The greatest feeling was seeing a child the next day after giving them treatment and hearing that they felt better. Their allergies were improving, their headache was going away, their wound was less infected. Nevertheless, we encountered numerous obstacles, feeling overwhelmed and exhausted at times by the sheer magnitude of the task we were taking on. There was a head fungus epidemic at the lower school as a result of poor living conditions because many of the children stayed at their respective homes in the nearby village. Over 40 students were infected and the treatment required applying clotrimazole to the infected area twice a day along with bathing their heads with vinegar and water. We often encountered ailments that we knew we didn’t have the medical knowledge to diagnose and treat. These limitations were frustrating at times because we wanted to do more, but our concern for the kids’ wellbeing far outweighed our personal desire to play doctors.

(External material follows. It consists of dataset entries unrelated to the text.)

Lemma value_invariant_insert l j arg :
  value_invariant l →
  (value arg ≠ None → type arg = ARG_TYPE_VALUE ∧ set arg = true) →
  value_invariant (<[j := arg]> l).
Proof.
  intros Hl Harg b [k Hk]%list_elem_of_lookup.
  destruct (decide (j = k)) as [->|Hne].
  - destruct (decide (k < length l)) as [Hlt|Hge].
    + rewrite list_lookup_insert_eq in Hk by done. by simplify_eq.
    + rewrite list_insert_ge in Hk by lia.
      apply Hl, list_elem_of_lookup. eauto.
  - rewrite list_lookup_insert_ne in Hk by done.
    apply Hl, list_elem_of_lookup. eauto.
Qed.

Lemma value_invariant_snoc l arg :
  value_invariant l → value arg = None → value_invariant (l ++ [arg]).
Proof.
  intros Hl Harg b [?|Hb%list_elem_of_singleton]%elem_of_app; [auto|].
  subst b. by rewrite Harg.
Qed.

Lemma value_invariant_assign_set l j arg :
  value_invariant l → l !! j = Some arg →
  value_invariant (<[j := assign_set arg]> l).
Proof.
  intros Hl Hj. apply value_invariant_insert; [done|]. simpl.
  intros Hv. split; [|done].
  apply Hl; [|done]. apply list_elem_of_lookup. eauto.
Qed.

Lemma loop_body_value_invariant argv i l :
  value_invariant l →
  match loop_body argv i l with
  | Continue _ l' | Stop _ l' => value_invariant l'
  end.
Proof.
  intros Hl. destruct (loop_body argv i l) as [i' l'|d l'] eqn:Hb.
  - apply loop_body_Continue_inv in Hb
      as (j & arg & Hf%find_arg_Some_lookup & [[_ ->]|(_ & _ & Ht & ->)]).
    + by apply value_invariant_assign_set.
    + by apply value_invariant_insert.
  - apply loop_body_Stop_inv in Hb
      as [(_ & _ & ->)|(j & arg & Hf%find_arg_Some_lookup & _ & _ & _ & _ & ->)];
      [done|].
    by apply value_invariant_assign_set.
Qed.
Lemma parse_value_document (rs : list Result) (f : nat) :
  safe_records rs ->
  parse_value (13 + length rs + f) (document rs) = Some (trace_of rs, EmptyString).
Proof.
  intros Hsafe. destruct rs as [|r tail]; [reflexivity|].
  replace (13 + length (r :: tail) + f)%nat
    with (S (S (S (S (S (length tail) + 9 + f)))))%nat by (simpl; lia).
  rewrite document_text. unfold trace_of.
  apply parse_value_object.
  eapply parse_members_more; [reflexivity | reflexivity |].
  eapply parse_members_last; [reflexivity |].
  destruct (events_text_head r tail (String "]" (String "}" EmptyString))) as [s Hs].
  rewrite Hs. apply parse_value_array. rewrite <- Hs.
  apply (parse_events tail r f _ Hsafe).
Qed.

Lemma parse_json_document (rs : list Result) :
  safe_records rs -> parse_json (document rs) = Some (trace_of rs).
Proof.
  intros Hsafe. unfold parse_json.
  pose proof (document_length rs) as Hlen.
  replace (S (String.length (document rs)))
    with (13 + length rs + (S (String.length (document rs)) - 13 - length rs))%nat
    by lia.
  now rewrite (parse_value_document rs _ Hsafe).
Qed.

Lemma events_text_join (rs : list Result) :
  events_text true rs = join_commas (map (json_of true) rs).
Proof.
  induction rs as [|r rs IH]; [reflexivity|].
  destruct rs as [|r' rs].
  - cbn [events_text map join_commas]. apply append_nil_r.
  - change (events_text true (r :: r' :: rs))
      with (json_of true r +:+ events_text false (r' :: rs)).
    rewrite events_text_later, IH. reflexivity.
Qed.

Lemma fresh_is_idle bits fs can_open lg :
  mkWorld (Recorder_ctor bits) fs can_open lg =
  idle EmptyString false (Unassigned bits) fs can_open lg.
Proof. reflexivity. Qed.

(* --------------------------------------------------------------------- *)
(** ** C1 *)

(** C1, as stated, fails: a record whose name is a single backslash is
    written as it is, the backslash then escapes the closing quote of the
    name, and the file of the closed session is not a JSON text, whatever
    fuel the reader is given. *)
Lemma C1_backslash_name_breaks_json :
  exists w' c,
    run [CallBeginSession "T" "out.json"; CallWriteRecord backslash_record;
         CallEndSession]
        (Get_initial ∅ (fun _ => true)) = Returns w'
    /\ files w' !! "out.json" = Some c
    /\ parse_json c = None
    /\ ~ valid_json c.
Proof.
  exists (idle EmptyString false (Assigned false)
            (<["out.json" := document [backslash_record]]> ∅) (fun _ => true) []),
         (document [backslash_record]).
  split; [|split; [|split]].
  - apply (run_session "T" "out.json" [backslash_record]). reflexivity.
  - apply lookup_insert_eq.
  - vm_compute. reflexivity.
  - intros (fuel & v & rest & H & _).
    do 12 (destruct fuel as [|fuel]; [vm_compute in H; discriminate H|]).
    vm_compute in H. discriminate H.
Qed.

We were the only people looking over each other’s shoulders, but that didn’t mean either one of us would take advantage and go beyond our limits as college students.
When we encountered a case we knew required an expert, as was the case for the children with malaria/worms and hernias, we took a overcrowded and often dangerous 30 minute taxi ride to the hospital to get the kids treatment. I was struck by how brave the children were, not complaining despite their serious illnesses, and braving the hot sun, dehydration, and long lines until they were seen by a doctor. After seeing the conditions in the hospital, which was understaffed, had limited resources, and was overburdened, we realized that we needed to hire a medical professional to work in the clinic after we left and hopefully get physicians to volunteer there in the future. The hospital wasn’t a feasible place to take every child that fell ill at Wema.